After reading Ann's blog yesterday it really set me to thinking about a lot of things. We are all statistics in so many ways. All the elements of our lives lend to statistics.......what we spend, what we earn, where we live, age, race, etc. etc. I had a bad scare last evening and it really got me to thinking about my whole life situation. Not unlike a lot of my fellow bloggers we have lots of set backs and drama in my family. It seems that is what life is made up of nowadays. Whatever happened to the little suburban house, white picket fence and 2.1 children. Hubby goes to work, wife is a stay at home mom and they live a happy life. Was life ever like that or is that a pipe dream?
So I made a nice dinner last evening and did not overeat, nothing after supper, everything was good. Around 9:30 I got the most horrible case of heartburn. There were no antacids in the house so I took a dose of baking soda and water and it seemed to ease off a bit. Then I sat down at the computer to do something and it came back with a vengence along with a really sharp pain in the centre of my back. What the heck, I thought to myself......this does not feel right. Of course my immediate thought was I'm having a heart attack and I'm going to become a statistic. I angished over what to do, I definitely did not want to even think about going to the hospital. I read the symptoms for women having a heart attack and figured that wasn't it as there was no cold sweats or arm pain. I took another does of baking soda, let out a big belch and told hubby I was going to bed and to check on me in awhile. If I was still breathing then let me be, if not well it wouldn't have really mattered then.
The whole point of this is that I know any kind of chest discomfort when you are overweight can be serious, so please don't lecture me about it. The problem is fear factors into this in that I do not want to go to the hospital and go through all the tests just to have them tell me it's indigestion. I don't need the lecture on ..."well if you would lose some weight"..."you're a candidate for a real heart attack" .....so forth and so on. I am so sick of hearing this from doctors that I just do not want to deal with them anymore. So which is the bigger fear......facing the unkind comments of the medical profession or having a possible heart attack? At this point in time I can't answer that question, except that for now all is well and I feel fine.

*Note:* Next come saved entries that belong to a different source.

(** * coalib.settings.Setting: typed configuration values

    A shallow embedding of [coalib/settings/Setting.py] together with the
    pieces of the Python runtime it calls ([str.strip], [int], [dict],
    [os.path] on a POSIX host), followed by the properties of the
    value/conversion/path model.

    Python exceptions are values of an error monad; objects are records;
    [self.x = v] is a record update; a list comprehension is a monadic map
    that stops at the first exception. *)

From Stdlib Require Import String Ascii List ZArith Bool Lia DecimalString.
Import ListNotations.
Local Open Scope list_scope.
Local Open Scope string_scope.

(* ================================================================== *)
(** ** The Python runtime *)

Module Py.

(** The two exception classes raised in [Setting.py]. *)
Inductive exn : Type :=
| ValueError (msg : string)
| TypeError (msg : string).

Inductive result (A : Type) : Type :=
| Ok (a : A)
| Raise (e : exn).
Arguments Ok {A} a.
Arguments Raise {A} e.

Definition bind {A B} (m : result A) (k : A -> result B) : result B :=
  match m with
  | Ok a => k a
  | Raise e => Raise e
  end.

(** [[f(x) for x in l]]: elements are converted left to right and the
    first exception aborts the comprehension. *)
Fixpoint comprehension {A B} (f : A -> result B) (l : list A)
  : result (list B) :=
  match l with
  | [] => Ok []
  | x :: r =>
      bind (f x) (fun y =>
      bind (comprehension f r) (fun ys => Ok (y :: ys)))
  end.

(** [str.isspace] on the code points below 256. *)
Definition isspace (c : ascii) : bool :=
  let n := nat_of_ascii c in
  ((9 <=? n) && (n <=? 13) || (28 <=? n) && (n <=? 32)
   || (n =? 133) || (n =? 160))%nat.

Fixpoint lstrip (s : string) : string :=
  match s with
  | EmptyString => EmptyString
  | String c r => if isspace c then lstrip r else s
  end.

Fixpoint rstrip (s : string) : string :=
  match s with
  | EmptyString => EmptyString
  | String c r =>
      match rstrip r with
      | EmptyString => if isspace c then EmptyString else String c EmptyString
      | r' => String c r'
      end
  end.

Definition strip (s : string) : string := lstrip (rstrip s).
(** Without a signer the write operations fail at once: no
    transaction, and the ledger is not contacted at all. *)
Theorem write_operations_need_signer
    {W : Type} (c : Client W) (avs : Address) (opSetID : N) (uri : string)
    (artifacts : list Artifact) (upgradeByTime gasLimit : N) (w : W) :
  signer_ c = None ->
  run (PublishMetadataURI c avs opSetID uri gasLimit) w
  = ((None, Some (errorString "signer required for publishing metadata URI")), (w, []))
  /\ run (PushRelease c avs opSetID artifacts upgradeByTime gasLimit) w
     = ((None, Some (errorString "signer required for pushing releases")), (w, [])).
Proof.
  intros Hsig. unfold PublishMetadataURI, PushRelease, run. rewrite Hsig.
  split; reflexivity.
Qed.

(** X10. The write protocol of [PublishMetadataURI]: the chain id, the
    pending nonce of the signer's own address and the gas price are
    asked in this order, each once.  A query that fails is the last
    call: the operation ends there with an error and no transaction, and
    nothing is submitted.  Only when the three have answered is the
    contract called, once, for the operator set and the metadata URI
    that were given. *)
Theorem PublishMetadataURI_protocol
    {W : Type} (c : Client W) (sig : signer.Signer)
    (avs : Address) (opSetID : N) (uri : string) (gasLimit : N) (w : W) :
  signer_ c = Some sig ->
  let r := run (PublishMetadataURI c avs opSetID uri gasLimit) w in
  match ChainID (ethClient c) w with
  | (_, Some _, _) =>
      trace r = take 1 (queries sig) /\ exists e : error, result r = (None, Some e)
  | (_, None, w1) =>
      match PendingNonceAt (ethClient c) (signer.Address_ sig) w1 with
      | (_, Some _, _) =>
          trace r = take 2 (queries sig) /\ exists e : error, result r = (None, Some e)
      | (_, None, w2) =>
          match SuggestGasPrice (ethClient c) w2 with
          | (_, Some _, _) =>
              trace r = queries sig /\ exists e : error, result r = (None, Some e)
          | (_, None, _) =>
              exists opts : TransactOpts,
                trace r
                = (queries sig
                   ++ [CallPublishMetadataURI opts {| Avs := avs; Id := opSetID |} uri])%list
          end
      end
  end.
Proof.
  intros Hsig r. subst r. unfold PublishMetadataURI. rewrite Hsig. traced_step.
  write_op_queries c sig w.
  - split; [reflexivity | eauto].
  - split; [reflexivity | eauto].
  - split; [reflexivity | eauto].
  - match goal with
    | |- context [rm_PublishMetadataURI ?r ?o ?s ?u ?x] =>
        exists o; destruct (rm_PublishMetadataURI r o s u x) as [[tx [e|]] w4]
    end; reflexivity.
Qed.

Our financial situation is holding steady, it's not great but we still have our heads above water, barely. We still have two vacant rental units. Hubby showed one this evening, not sure why people think they can just walk in and start running a place down and then say they should get a break on the rent. Our units are some of the cleanest and most reasonably priced in the city and I'll leave them empty before I rent to people like that. We gathered up some things that have been sitting around here for awhile and I put them on our local internet ad site. Did fairly well in getting rid of some it, not a lot of money but definitely will help some. We'll just keep praying and I'm sure that things will get better soon.
Food today was okay but sporatic to say the least. I think I messed up a couple of times. Went pantry diving tonight for dinner and made a tuna casserole. It was kinda bland, think I am losing my cooking skills, everything I make lately tastes horrid.

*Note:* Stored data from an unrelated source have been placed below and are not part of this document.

(** * LearningPlatform: progress tracking, access policies and provisioning

    Shallow embedding of
    - [src/unnamed/part_000]  the SQL schema: tables, row-level security
      policies and the [handle_new_user] trigger;
    - [src/unnamed/part_001]  [lib/supabase.ts]: the start-up guard on the
      two environment settings and the row interfaces;
    - [src/src/pages/CourseDetail.tsx]  the course page: loading, the derived
      flags and percentage, [toggleLessonCompletion], [markCourseCompleted].

    Timestamps written by [new Date().toISOString()] or by the column default
    [now()] are modelled as the instant they denote (milliseconds, [Z]); the
    client supplies the instant of each call as an argument [now].  Row
    identifiers drawn by [gen_random_uuid()] are supplied as an argument
    [newId]; the primary key makes an insert with a taken identifier fail.
    JavaScript numbers in [calculateProgress] are IEEE-754 binary64 values,
    modelled by Rocq's primitive floats. *)

From Stdlib Require Import Bool ZArith Lia List String.
From Stdlib Require Import Floats.
From Stdlib Require Import Reals Lra.
From Stdlib Require Import Sorted Permutation.
Import ListNotations.

Local Open Scope Z_scope.

(** ** Rows, as the TypeScript interfaces of [lib/supabase.ts] *)

Module Course.
Record t := mk {
    id : string;
    title : string;
    description : string;
    thumbnail_url : string;
    category : string;
    difficulty : string;
    duration_minutes : Z;
    created_at : Z;
    updated_at : Z }.
End Course.

Module Lesson.
Record t := mk {
    id : string;
    course_id : string;
    title : string;
    content : string;
    order_number : Z;
    duration_minutes : Z;
    created_at : Z }.
End Lesson.

Module UserProgress.
  (** [lesson_id : string | null]; [completed_at : string | null]. *)
Record t := mk {
    id : string;
    user_id : string;
    course_id : string;
    lesson_id : option string;
    completed : bool;
    completed_at : option Z;
    created_at : Z;
    updated_at : Z }.
End UserProgress.

Module Profile.
Record t := mk {
    id : string;
    email : string;
    full_name : string;
    created_at : Z;
    updated_at : Z }.
End Profile.

(** JavaScript / SQL equality of a nullable string column with a value:
    [p.lesson_id === lessonId] and [p.lesson_id === null]. *)
Definition opt_str_eqb (a b : option string) : bool :=
  match a, b with
  | Some x, Some y => String.eqb x y
  | None, None => true
  | _, _ => false
  end.

Definition is_null {A} (a : option A) : bool :=
  match a with None => true | Some _ => false end.

(** ** Row-level security ([part_000]) *)

Module Rls.
  (** The role a request runs as, and [auth.uid()] ([NULL] for [anon]). *)
Inductive role := anon | authenticated.

Record caller := { role_of : role; uid : option string }.

Inductive command := SELECT | INSERT | UPDATE | DELETE | ALL.

  (** A permissive policy [CREATE POLICY .. ON tbl FOR cmd TO role
      USING (..) WITH CHECK (..)]; an absent clause is [None]. *)
Record policy (R : Type) := {
    pol_cmd : command;
    pol_role : role;
    pol_using : option (option string -> R -> bool);
    pol_check : option (option string -> R -> bool) }.
  Arguments pol_cmd {R}.  Arguments pol_role {R}.
  Arguments pol_using {R}.  Arguments pol_check {R}.

Definition role_eqb (a b : role) : bool :=
    match a, b with
    | anon, anon | authenticated, authenticated => true
    | _, _ => false
    end.

Definition cmd_applies (c : command) (p : command) : bool :=
    match c, p with
    | _, ALL => true
    | SELECT, SELECT | INSERT, INSERT | UPDATE, UPDATE | DELETE, DELETE => true
    | _, _ => false
    end.

  (** SQL [auth.uid() = col]: [NULL = x] is not true. *)
Definition uid_is (u : option string) (col : string) : bool :=
    match u with Some v => String.eqb v col | None => false end.

Definition applies {R} (c : command) (cl : caller) (p : policy R) : bool :=
    cmd_applies c (pol_cmd p) && role_eqb (role_of cl) (pol_role p).

  (** A row passes [USING] for command [c] when some applicable permissive
      policy's [USING] holds; with no applicable policy, nothing passes. *)
Definition using_ok {R} (pols : list (policy R)) (c : command) (cl : caller)
      (r : R) : bool :=
    existsb (fun p => applies c cl p &&
               match pol_using p with Some u => u (uid cl) r | None => false end)
            pols.

  (** [WITH CHECK] of an applicable policy; a policy without [WITH CHECK]
      checks with its [USING] expression. *)
Definition check_ok {R} (pols : list (policy R)) (c : command) (cl : caller)
      (r : R) : bool :=
    existsb (fun p => applies c cl p &&
               match pol_check p, pol_using p with
               | Some k, _ => k (uid cl) r
               | None, Some u => u (uid cl) r
               | None, None => false
               end)
            pols.

  (** [SELECT * FROM tbl]: the rows the caller can see. *)
Definition select {R} (pols : list (policy R)) (cl : caller) (tbl : list R)
      : list R :=
    filter (using_ok pols SELECT cl) tbl.

  (** [DELETE FROM tbl WHERE w]: only rows passing [USING] are removed. *)
Definition delete {R} (pols : list (policy R)) (cl : caller) (w : R -> bool)
      (tbl : list R) : list R :=
    filter (fun r => negb (w r && using_ok pols DELETE cl r)) tbl.

  (** Policies of [profiles]. *)
Definition profiles_policies : list (policy Profile.t) := [
    (* "Users can view own profile" *)
    {| pol_cmd := SELECT; pol_role := authenticated;
       pol_using := Some (fun u r => uid_is u (Profile.id r));
       pol_check := None |};
    (* "Users can update own profile" *)
    {| pol_cmd := UPDATE; pol_role := authenticated;
       pol_using := Some (fun u r => uid_is u (Profile.id r));
       pol_check := Some (fun u r => uid_is u (Profile.id r)) |};
    (* "Users can insert own profile" *)
    {| pol_cmd := INSERT; pol_role := authenticated;
       pol_using := None;
       pol_check := Some (fun u r => uid_is u (Profile.id r)) |} ].

  (** Policies of [user_progress]. *)
Definition user_progress_policies : list (policy UserProgress.t) := [
    (* "Users can view own progress" *)
    {| pol_cmd := SELECT; pol_role := authenticated;
       pol_using := Some (fun u r => uid_is u (UserProgress.user_id r));
       pol_check := None |};
    (* "Users can insert own progress" *)
    {| pol_cmd := INSERT; pol_role := authenticated;
       pol_using := None;
       pol_check := Some (fun u r => uid_is u (UserProgress.user_id r)) |};
    (* "Users can update own progress" *)
    {| pol_cmd := UPDATE; pol_role := authenticated;
       pol_using := Some (fun u r => uid_is u (UserProgress.user_id r));
       pol_check := Some (fun u r => uid_is u (UserProgress.user_id r)) |} ].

Hubby's ear has started acting up again so he went back to the specialist on Friday, they are now booking him for surgery. That plus the fact that his legs are getting weaker is definitely not helping things. And so goes the ongoing chapter in our lives. Will we make it, yes, of course because we are fighters and don't know the meaning of the word "quit".
In two weeks our oldest daughter is getting married so that will be a joyous time for all of us. Behind every cloud is a sliver lining. We are alive, our health is relatively good and with the grace of God we will be ok.